Klar ist: wir erwarten alle irgendetwas von unserem Pferd. Für den Einen sind es die Traversalen, die er mit seinem Pferd machen möchte, für den anderen das L-Springen gewinnen. Doch viele Freizeitreiter haben gar nicht so hohe Ziele: sie möchten eine gute Beziehung zu ihrem Pferd, sein Vertrauen, mit ihm sicher durch alle Situationen gehen können oder dass ihr Pferd auf sie zukommt und motiviert mitmacht. Doch selbst so „kleine“ Ziele erfüllen uns unsere Pferde oft nicht. Woran liegt das? Wir tun doch alles was in unserer Macht steht, um das zu bekommen was wir uns wünschen!

Unsere Rechnung ist dabei ganz einfach: Pferd gekauft + mir Mühe gegeben = jetzt reite ich

Doch dann klebt der Zosse an seinem neuen Freund oder ruft die ganze Zeit nach seinen Artgenossen, ist permanent krank, erschreckt sich vor Geräuschen oder läuft sogar im Gelände allein nach Hause. Dann sind wir enttäuscht. Enttäuschung beschreibt den Zustand, nicht das bekommen zu haben was man sich gewünscht hat. Oft kommt auch noch Wut oder Traurigkeit dazu. Die wird natürlich auf das Pferd projiziert. Denn das ist ja Schuld daran, dass wir nicht das bekommen haben was wir uns vorgestellt haben. Wir fühlen uns schlecht. Um unseren Traum gebracht.
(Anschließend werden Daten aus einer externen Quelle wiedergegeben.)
(* ===== verification/ComposeFacts.v ===== *)
(** * The composed query reads as the free text with the filters added *)
From S2P Require Import Prelude PyStr Datetime Errors Relevance Query Browse SearchApi.
Import Relevance Query Search_api.

Section compose.
Context `{PyUnicode}.

(** ** Tokens that stand by themselves *)

(** [t] is read as the one token [pr] wherever a composer puts it, and that
    token adds nothing to the free text. *)
Record stands_alone (t : pystr) (pr : pystr * pystr) : Prop := {
  sa_followed : forall rest, tokenize (t ++ 32 :: rest) = pr :: tokenize rest;
  sa_last : tokenize t = [pr];
  sa_neutral : forall a a', read_token a pr = Ok a' -> a_free a' = a_free a;
}.

Lemma plain_token t : Forall plain t -> t <> [] ->
  (forall rest, tokenize (t ++ 32 :: rest) = (t, t) :: tokenize rest) /\ tokenize t = [(t, t)].
Proof.
  intros Hp Hne. split.
  - intros rest. unfold tokenize. rewrite tokenize_plain by done. cbn [app tokenize_from].
    change (32 =? QUOTE) with false. change (is_space_char 32) with true. cbn iota. by destruct t.
  - unfold tokenize. rewrite <- (app_nil_r t) at 1. rewrite tokenize_plain by done. cbn [tokenize_from app].
    by destruct t.
Qed.
Lemma quoted_token_last key v q : Forall plain key -> quoted_filter_value v = Some q ->
  tokenize (key ++ q) = [(key ++ clean_value v, key ++ q)].
Proof.
  intros Hk Hq. unfold quoted_filter_value in Hq.
  destruct (clean_value v) as [| c s] eqn:Ec; [done |]. rewrite <- Ec in *.
  injection Hq as <-. unfold tokenize. rewrite tokenize_plain by done. cbn [app tokenize_from].
  rewrite Z.eqb_refl, tokenize_quoted by apply clean_value_no_quote. cbn [tokenize_from].
  destruct (key ++ clean_value v) eqn:E; [apply app_nil in E as [_ E]; congruence |].
  unfold flush. f_equal. by rewrite <- app_assoc.
Qed.

(** An operator with a value is no free text, whatever it does to the filters. *)
Definition filter_ops : list pystr := lit "lang" :: OPERATORS.
Lemma filter_op_lower op : op ∈ filter_ops -> lower op = op /\ COLON ∉ op.
Proof.
  intros Hop. assert (Hall : Forall (fun op => isascii op = true /\ ascii_lower op = op /\ COLON ∉ op) filter_ops).
  { apply (bool_decide_unpack _). by vm_compute. }
  rewrite Forall_forall in Hall. destruct (Hall op Hop) as (Ha & Hl & Hc). by rewrite lower_ascii.
Qed.
Lemma set_operator_free op v a a' : set_operator op v a = Ok a' -> a_free a' = a_free a.
Proof.
  destruct a as [fr an fo ai fi from to su la at_ af be ha lg]. unfold set_operator.
  repeat (match goal with |- context [str_eqb op ?l] => destruct (str_eqb op l) end;
          [try (by intros [= <-]);
           try (destruct (parse_id v)); try (destruct (parse_date v)); try (destruct (parse_has v ha));
           try done; by intros [= <-] |]).
  by intros [= <-].
Qed.
Lemma op_neutral op v raw a a' : op ∈ filter_ops -> v <> [] ->
  read_token a (op ++ COLON :: v, raw) = Ok a' -> a_free a' = a_free a.
Proof.
  intros Hop Hv. destruct (filter_op_lower op Hop) as [Hl Hc]. unfold read_token.
  destruct (reject_unstorable _); [| done]. rewrite partition_at_app by done. rewrite Hl.
  destruct (str_eqb op (lit "lang")) eqn:El.
  - destruct (lower (strip v)); [done |]. by intros [= <-].
  - destruct v as [| c v]; [done |]. rewrite andb_false_r.
    assert (Hin : op ∈ OPERATORS).
    { apply elem_of_cons in Hop as [-> | Hop]; [by vm_compute in El | done]. }
    rewrite bool_decide_eq_true_2 by done. apply set_operator_free.
Qed.

Lemma ops_plain op : op ∈ filter_ops -> Forall plain (op ++ [COLON]).
Proof.
  intros Hop. assert (Hall : forallb (forallb (fun c => negb (c =? QUOTE) && negb (is_space_char c)))
    (map (fun op => op ++ [COLON]) filter_ops) = true) by by vm_compute.
  rewrite forallb_forall in Hall. apply list_elem_of_In in Hop.
  specialize (Hall _ (in_map (fun op => op ++ [COLON]) _ _ Hop)). rewrite forallb_forall in Hall.
  apply Forall_forall. intros c Hc%list_elem_of_In. specialize (Hall c Hc).
  apply andb_true_iff in Hall as [H1%negb_true_iff H2%negb_true_iff]. split; [by apply Z.eqb_neq | done].
Qed.
Lemma plain_op_stands op v : op ∈ filter_ops -> Forall plain v -> v <> [] ->
  stands_alone (op ++ COLON :: v) (op ++ COLON :: v, op ++ COLON :: v).
Proof.
  intros Hop Hp Hv. destruct (plain_token (op ++ COLON :: v)) as [H1 H2].
  - change (op ++ COLON :: v) with (op ++ [COLON] ++ v). rewrite app_assoc. apply Forall_app.
    split; [by apply ops_plain | done].
  - by destruct op.
  - split; [done | done |]. intros a a'. by apply op_neutral.
Qed.

(** ** Every token of a filter dict stands alone *)
Definition fine (t : pystr) : Prop := exists pr, stands_alone t pr.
Die Einen sind nun in der Lage mit diesem Misserfolg umzugehen, indem sie neuen Mut fassen, sich Unterstützung von einem guten Trainer holen oder sich selbst wieder motivieren. Die anderen bleiben enttäuscht, stellen das Pferd insgesamt in Frage oder suchen den Fehler im näheren Umfeld. Nur nicht bei sich. Dabei ist der Umgang damit, was passiert, das Einzige was wir wirklich kontrollieren können. Und das macht den Unterschied zwischen einer guten Beziehung zum Pferd oder auch nicht. Und letztlich zwischen einem glücklichen oder unglücklichen Leben.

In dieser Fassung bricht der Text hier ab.